Tuesday, July 28, 2009
Noted psychiatrist, Dr. Gray Madder, shortly after initiating his session with the webslinger, wonders if Spider-Man has insurance. It's a silly question, as the doctor should be aware of New York's mental health parity legislation, Timothy's Law. The law, which was passed in December 2006, requires that employer-sponsored insurance in New York State include mental health benefits comparable to medical care benefits. This means that generally the law forces employers that provide health insurance to also provide mental health inpatient care of 30 days per year and outpatient care of 20 visits per year. What's more is that small employers (firms with fewer than 50 workers) receive a full subsidy from the state to offset the additional cost of insurance that adding the benefit would add.

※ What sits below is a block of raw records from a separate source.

(** The stable sort by descending [score] of the objects the addresses
    point to. *)
Fixpoint insertAddr (h : Heap) (a : addr) (l : list addr) : list addr :=
  match l with
  | [] => [a]
  | b :: l' =>
      if Qle_bool (scoreAt h b) (scoreAt h a) then a :: b :: l'
      else b :: insertAddr h a l'
  end.

Definition sortAddrs (h : Heap) (l : list addr) : list addr :=
  fold_right (insertAddr h) [] l.

(** [arr.sort((a, b) => b.score - a.score)]: the array is sorted where it
    stands. *)
Definition sortInPlace (arr : addr) : Cmd unit :=
  fun h c =>
    match nth_error h arr with
    | Some (Array elems) => (tt, write arr (Array (sortAddrs h elems)) h, c)
    | _ => (tt, h, c)
    end.

(** [for (const i of l) body(i)] *)
Fixpoint forEachS (l : list Z) (body : Z -> Cmd unit) : Cmd unit :=
  match l with
  | [] => retS tt
  | i :: l' => _ <-- body i ;; forEachS l' body
  end.

(** The arrays of an analysis object, read back as lists of values. *)
Definition suitableAt (h : Heap) (arr : addr) : list SuitabilityPoint :=
  flat_map (fun a => match nth_error h a with
                     | Some (Suitability p) => [p]
                     | _ => []
                     end) (elements h arr).

Definition avoidAt (h : Heap) (arr : addr) : list AvoidRegion :=
  flat_map (fun a => match nth_error h a with
                     | Some (Avoid r) => [r]
                     | _ => []
                     end) (elements h arr).

Definition locationsAt (h : Heap) (arr : addr) : list MapLocation :=
  flat_map (fun a => match nth_error h a with
                     | Some (Location l) => [l]
                     | _ => []
                     end) (elements h arr).

Definition analysisAt (h : Heap) (a : addr) : TerrainAnalysis :=
  match nth_error h a with
  | Some (Analysis suitable avoid) =>
      {| suitableAreas := suitableAt h suitable;
         avoidAreas := avoidAt h avoid |}
  | _ => emptyAnalysis
  end.

Section Operations.

Variable random : nat -> Q.

(** [Math.random()] *)
Definition Math_randomS : Cmd Q := fun h c => (random c, h, S c).

(** The body of the two sampling loops at [(x, y)]: [d] is the pixel
    buffer, [suitableAreas] and [avoidAreas] the two arrays of the run. *)
Definition samplePointS (d : addr) (w x y : Z) (suitableAreas avoidAreas : addr)
  : Cmd unit :=
  fun h c =>
    let index := ((y * w + x) * 4)%Z in
    let t := classify (bytesAt h d) index in
    (_ <-- (if isWater t
            then region <-- alloc (Avoid {| a_x := x; a_y := y; radius := 30 |}) ;;
                 push avoidAreas region
            else retS tt) ;;
     rnd <-- Math_randomS ;;
     let score := baseScore t + (rnd * 20 - 10) in
     if Qltb 40 score
     then point <-- alloc (Suitability {| s_x := x; s_y := y; score := score |}) ;;
          push suitableAreas point
     else retS tt) h c.

(** [surface] is the address of the pixel buffer, [None] without a terrain
    image; the result is the address of the object
    [{ suitableAreas, avoidAreas }]. *)
Definition analyzeTerrainForPlacementS (surface : option addr)
    (mapSettings : MapSettings) : Cmd addr :=
  match surface with
  | None =>
      suitableAreas <-- alloc (Array []) ;;
      avoidAreas <-- alloc (Array []) ;;
      alloc (Analysis suitableAreas avoidAreas)
  | Some d =>
      suitableAreas <-- alloc (Array []) ;;
      avoidAreas <-- alloc (Array []) ;;
      _ <-- forEachS (sampleAxis (width mapSettings))
              (fun x => forEachS (sampleAxis (height mapSettings))
                          (fun y => samplePointS d (width mapSettings) x y
                                      suitableAreas avoidAreas)) ;;
      _ <-- sortInPlace suitableAreas ;;
      alloc (Analysis suitableAreas avoidAreas)
  end.

(** [existingLocations] and [terrainAnalysis] are addresses; the selector
    reads the arrays behind them and returns the address of a new object
    [{ x, y }]. *)
Definition findOptimalPlacementS (locationType : string)
    (existingLocations terrainAnalysis : addr) (mapSettings : MapSettings)
  : Cmd addr :=
  fun h c =>
    let (placement, c') :=
      findOptimalPlacement random locationType
        (locationsAt h existingLocations) (analysisAt h terrainAnalysis)
        mapSettings c in
    alloc (Point placement) h c'.

End Operations.

End Store.

(** * The dashboard around the engine

    The state of [MapMakerDashboard] and its handlers.  A handler reads the
    state of the render it was created in and applies its updates in order;
    each is a function from that state to the next one, and events are taken
    one at a time, each after the render that follows the one before.  Toasts
    are returned beside the state. *)

Module Dashboard.

(** ** Text *)

(** Free text typed by the user or returned by the generation service, as
    its UTF-16 code units. *)
Definition JsString : Type := list N.

(** The code units [String.prototype.trim] strips: white space and line
    terminators. *)
Definition isWhiteSpace (c : N) : bool :=
  ((9 <=? c) && (c <=? 13) || (c =? 32) || (c =? 160) || (c =? 5760)
   || (8192 <=? c) && (c <=? 8202) || (c =? 8232) || (c =? 8233)
   || (c =? 8239) || (c =? 8287) || (c =? 12288) || (c =? 65279))%N.

Fixpoint trimStart (s : JsString) : JsString :=
  match s with
  | [] => []
  | c :: s' => if isWhiteSpace c then trimStart s' else s
  end.

Definition trimEnd (s : JsString) : JsString := rev (trimStart (rev s)).

Definition trim (s : JsString) : JsString := trimEnd (trimStart s).

(** A string in a boolean position: only the empty string is falsy. *)
Definition truthy (s : JsString) : bool :=
  match s with [] => false | _ :: _ => true end.

Fixpoint startsWith (s prefix : JsString) : bool :=
  match prefix, s with
  | [], _ => true
  | _ :: _, [] => false
  | p :: prefix', c :: s' => (c =? p)%N && startsWith s' prefix'
  end.

(** [s.includes(part)] *)
Fixpoint includes (s part : JsString) : bool :=
  startsWith s part
  || match s with
     | [] => false
     | _ :: s' => includes s' part
     end.

(** A non-negative integer in a template literal: its decimal digits. *)
Definition decimal (n : N) : string :=
  NilEmpty.string_of_uint (N.to_uint n).

(** ** State *)

(** [MapLocation] with the fields the handlers set; [iconUrl] is never set
    and [properties] is always the empty object. *)
Record Location : Type :=
  { l_id : string; l_type : string; l_name : JsString;
    l_description : JsString; l_x : Q; l_y : Q; l_visible : bool }.

(** What the placement engine reads of a location. *)
Definition engineView (l : Location) : MapLocation :=
  {| loc_x := l_x l; loc_y := l_y l; loc_type := l_type l |}.

Record Point : Type := { pt_x : Q; pt_y : Q }.

Record NewLocation : Type :=
  { n_type : string; n_name : JsString; n_description : JsString;
    n_x : Q; n_y : Q }.

(** A terrain image, as the pixel data that drawing it over a map of the
    given size and reading the canvas back yields; [None] when no canvas
    context is available. *)
Definition Image : Type := MapSettings -> option Uint8ClampedArray.

(** The state variables the handlers below read or write.  The others
    ([showLayers], [editMode], [mapDescription], the type distribution, the
    terrain request's flag and url) only drive rendering or the text of the
    generation prompt; of the map settings the width and the height are
    kept. *)
Record State : Type :=
  { mapSettings : MapSettings;
    locations : list Location;
    selectedLocation : option Location;
    isGeneratingLocations : bool;
    terrainImage : option Image;
    zoom : Q;
    panOffset : Point;
    isDragging : bool;
    dragStart : Point;
    searchTerm : JsString;
    filterType : string;
    newLocation : NewLocation;
    isAddingLocation : bool }.

Definition emptyForm : NewLocation :=
  {| n_type := "landmark"; n_name := []; n_description := [];
     n_x := 0; n_y := 0 |}.

Definition initialState : State :=
  {| mapSettings := {| width := 1200; height := 800 |};
     locations := [];
     selectedLocation := None;
     isGeneratingLocations := false;
     terrainImage := None;
     zoom := 1;
     panOffset := {| pt_x := 0; pt_y := 0 |};
     isDragging := false;
     dragStart := {| pt_x := 0; pt_y := 0 |};
     searchTerm := [];
     filterType := "all";
     newLocation := emptyForm;
     isAddingLocation := false |}.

Therefore, Dr. Madder should have figured either one of two things. Realizing that Spider-Man uses webslingers (which are not free) and has access to other expensive technology, the doctor should have deduced that he was either independently wealthy or had a steady source of income. If Spidey was independently wealthy such that he could afford to buy such gadgets without working a day job, then he would have likely been able to afford to the cost of the session on his own, which should have pacified any concerns on payment. If he had a steady source of income, he would have most likely been a beneficiary of Timothy's Law, meaning he had mental health insurance.
The only scenario that is uncertain is that Spider-Man is either self-employed or works for a firm that does provide health insurance at all. This could be understandable. After all, it is hard for an outsider to imagine Spider-Man sitting at a desk from 9-5. It is conceivable that he is an artist or something.
More likely, I think Dr. Madder was just unaware of Timothy's Law. In fact, according to a recent report issued by the New York State Insurance Department, a survey of 200 random small employers in NYS found that about 38% had never heard of the law and 18.5% were aware that it expanded mental health benefits, but also believed that it increased costs for the firm (that is, they were unaware of the subsidy).
Perhaps Dr. Madder should keep more in touch with health insurance policy in his state of practice. Or maybe this suggests that the insurance companies should better inform providers of recent changes in policy. Either way, it is safe to assume that Spider-Man has mental health benefits.